Twenty-seven EU countries and 27 private international companies have joined forces to alleviate the principle causes of delay, or "bottlenecks," in the process of discovering and developing new medicines. Combined, the EU government and the private sector have committed 2 billion euros to the project, called "The Innovative Medicines Initiative."
Irene Norstedt, Head of Innovative Medicines, Health Research, European Commission, explained the EU's new groundbreaking project at the 2nd Pharmaceutical Industry Meeting, held at IESE on Oct. 23. The meeting brings together industry and governmental experts to discuss the latest developments in the pharmaceutical sector. The director of the event is IESE Prof. Pedro Nueno.
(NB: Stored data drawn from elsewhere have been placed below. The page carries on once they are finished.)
(** [init], [update] on whole blocks, [update_last] on the rest, [finish]. *)
Lemma incremental_spec st m1 m2 n mac k :
  length (r st) = 3%nat -> length (h st) = 3%nat -> bytes m1 -> bytes m2 -> bytes k -> length k = 32%nat ->
  length m1 = (16 * n)%nat -> (length m2 < 16)%nat -> (16 <= length mac)%nat ->
  let st := Hacl_Poly1305_64_init (T := T) st k in
  let st := Hacl_Poly1305_64_update (T := T) st m1 n in
  let st := Hacl_Poly1305_64_update_last (T := T) st m2 (Z.of_nat (length m2)) in
  Hacl_Poly1305_64_finish (T := T) st mac (drop 16 k) = blit mac 0 (Poly1305_Spec.mac k (m1 ++ m2)).
Proof.
  intros Hr Hh B1 B2 Bk Lk L1 L2 Lm. cbv zeta. rewrite update_is_blocks.
  pose proof (blocks_spec n _ _ _ m1 (init_inv st k Hr Hh Bk ltac:(lia)) B1 ltac:(lia)) as Hinv.
  rewrite take_ge in Hinv by lia.
  set (rr := Poly1305_Spec.clamp _) in *. set (st1 := Hacl_Standalone_Poly1305_64_poly1305_blocks _ _ _) in *.
  assert (Hlast : exists st2, st_inv rr (Poly1305_Spec.poly rr 0 (m1 ++ m2)) st2 /\
    Hacl_Poly1305_64_update_last (T := T) st1 m2 (Z.of_nat (length m2)) =
    {| r := r st2; h := Hacl_Impl_Poly1305_64_poly1305_last_pass (h st2) |}).
  { eexists. split; [|reflexivity]. unfold Poly1305_Spec.poly. rewrite (chunks_app 16 n), fold_left_app by (done || lia).
    destruct m2 as [|b m2]; [exact Hinv|]. rewrite chunks_short by (cbn in *; lia). cbn [fold_left].
    destruct (Z.eqb_spec (Z.of_nat (length (b :: m2))) 0); [cbn in *; lia|]. cbn [negb].
    rewrite <- (take_ge (b :: m2) (length (b :: m2))) at 1 by done.
    apply process_last_block_spec; [exact Hinv|done|cbn in *; lia|done]. }
  destruct Hlast as (st2 & Hinv2 & ->).
  rewrite (finish_spec _ _ _ _ _ Hinv2);
    [|now apply poly_range|done|now apply bytes_drop|rewrite length_drop; lia].
  unfold Poly1305_Spec.mac, slice. now rewrite drop_drop.
Qed.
So far, there has been "very high interest from industry" to participate in the Innovative Medicines Initiative, Norstedt told the audience. The initiative's website is www.imi-europe.org.
Speaking during the same session was Prof. Antonio Monge, Managing Director of the Applied Pharmaceutical Research Center (CIFA) at the University of Navarra. Prof. Monge stressed the importance of finding ways to maximize the effectiveness of medicines that already exist, since "it is always possible to improve what is already known."
In a separate session, Antonio Esteve, president of Laboratorios Esteve, outlined various trends in the sector, such as moderate growth in Western markets, as compared with an upswing in growth in emerging markets. He also noted the expansion of generic medicines on a global level, the increasing number of informed consumers and the transformation process which is currently under way in the chemical-pharmaceutical industry. The result of these developments is that businesses cannot survive if they do not innovate, he said.
"Organizations without vision do not create a future, they merely react to current pressures," Esteve stressed.